Exercise details
Please write out the complete listing that follows, exactly as it reads.

─── Dataset excerpts

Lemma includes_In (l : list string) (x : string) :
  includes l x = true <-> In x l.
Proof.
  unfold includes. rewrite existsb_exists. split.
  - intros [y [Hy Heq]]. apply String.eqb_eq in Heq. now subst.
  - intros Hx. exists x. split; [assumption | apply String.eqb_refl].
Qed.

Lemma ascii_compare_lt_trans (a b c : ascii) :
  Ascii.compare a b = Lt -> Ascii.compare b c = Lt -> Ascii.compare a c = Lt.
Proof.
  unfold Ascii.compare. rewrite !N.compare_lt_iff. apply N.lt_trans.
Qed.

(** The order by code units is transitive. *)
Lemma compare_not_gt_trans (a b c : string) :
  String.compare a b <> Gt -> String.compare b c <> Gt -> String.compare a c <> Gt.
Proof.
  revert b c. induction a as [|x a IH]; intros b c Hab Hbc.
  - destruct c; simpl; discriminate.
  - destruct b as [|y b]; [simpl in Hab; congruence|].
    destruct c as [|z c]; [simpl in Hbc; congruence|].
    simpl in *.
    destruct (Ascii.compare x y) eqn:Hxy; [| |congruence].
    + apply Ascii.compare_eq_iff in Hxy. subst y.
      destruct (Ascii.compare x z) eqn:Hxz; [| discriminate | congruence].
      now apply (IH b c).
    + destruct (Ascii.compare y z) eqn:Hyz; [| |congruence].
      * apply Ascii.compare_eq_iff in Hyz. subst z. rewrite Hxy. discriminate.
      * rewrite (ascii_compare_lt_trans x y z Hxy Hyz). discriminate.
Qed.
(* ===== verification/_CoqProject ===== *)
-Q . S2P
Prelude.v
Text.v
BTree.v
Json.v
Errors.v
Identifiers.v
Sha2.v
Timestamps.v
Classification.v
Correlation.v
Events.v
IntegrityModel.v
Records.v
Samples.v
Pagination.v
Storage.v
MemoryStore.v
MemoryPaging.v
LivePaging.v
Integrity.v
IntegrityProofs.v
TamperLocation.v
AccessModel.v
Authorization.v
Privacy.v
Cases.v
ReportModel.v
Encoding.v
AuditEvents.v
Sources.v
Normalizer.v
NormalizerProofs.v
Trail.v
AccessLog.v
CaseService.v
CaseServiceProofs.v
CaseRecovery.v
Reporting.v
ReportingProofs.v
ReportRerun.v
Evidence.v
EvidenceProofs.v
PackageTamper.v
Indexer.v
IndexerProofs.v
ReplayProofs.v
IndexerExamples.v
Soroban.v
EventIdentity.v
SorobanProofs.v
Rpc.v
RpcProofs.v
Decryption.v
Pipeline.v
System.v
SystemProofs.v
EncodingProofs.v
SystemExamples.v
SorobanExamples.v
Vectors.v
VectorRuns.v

──────

Result
Lemma includes_In (l : list string) (x : string) :
  includes l x = true <-> In x l.
Proof.
  unfold includes. rewrite existsb_exists. split.
  - intros [y [Hy Heq]]. apply String.eqb_eq in Heq. now subst.
  - intros Hx. exists x. split; [assumption | apply String.eqb_refl].
Qed.

Lemma ascii_compare_lt_trans (a b c : ascii) :
  Ascii.compare a b = Lt -> Ascii.compare b c = Lt -> Ascii.compare a c = Lt.
Proof.
  unfold Ascii.compare. rewrite !N.compare_lt_iff. apply N.lt_trans.
Qed.

(** The order by code units is transitive. *)
Lemma compare_not_gt_trans (a b c : string) :
  String.compare a b <> Gt -> String.compare b c <> Gt -> String.compare a c <> Gt.
Proof.
  revert b c. induction a as [|x a IH]; intros b c Hab Hbc.
  - destruct c; simpl; discriminate.
  - destruct b as [|y b]; [simpl in Hab; congruence|].
    destruct c as [|z c]; [simpl in Hbc; congruence|].
    simpl in *.
    destruct (Ascii.compare x y) eqn:Hxy; [| |congruence].
    + apply Ascii.compare_eq_iff in Hxy. subst y.
      destruct (Ascii.compare x z) eqn:Hxz; [| discriminate | congruence].
      now apply (IH b c).
    + destruct (Ascii.compare y z) eqn:Hyz; [| |congruence].
      * apply Ascii.compare_eq_iff in Hyz. subst z. rewrite Hxy. discriminate.
      * rewrite (ascii_compare_lt_trans x y z Hxy Hyz). discriminate.
Qed.
(* ===== verification/_CoqProject ===== *)
-Q . S2P
Prelude.v
Text.v
BTree.v
Json.v
Errors.v
Identifiers.v
Sha2.v
Timestamps.v
Classification.v
Correlation.v
Events.v
IntegrityModel.v
Records.v
Samples.v
Pagination.v
Storage.v
MemoryStore.v
MemoryPaging.v
LivePaging.v
Integrity.v
IntegrityProofs.v
TamperLocation.v
AccessModel.v
Authorization.v
Privacy.v
Cases.v
ReportModel.v
Encoding.v
AuditEvents.v
Sources.v
Normalizer.v
NormalizerProofs.v
Trail.v
AccessLog.v
CaseService.v
CaseServiceProofs.v
CaseRecovery.v
Reporting.v
ReportingProofs.v
ReportRerun.v
Evidence.v
EvidenceProofs.v
PackageTamper.v
Indexer.v
IndexerProofs.v
ReplayProofs.v
IndexerExamples.v
Soroban.v
EventIdentity.v
SorobanProofs.v
Rpc.v
RpcProofs.v
Decryption.v
Pipeline.v
System.v
SystemProofs.v
EncodingProofs.v
SystemExamples.v
SorobanExamples.v
Vectors.v
VectorRuns.v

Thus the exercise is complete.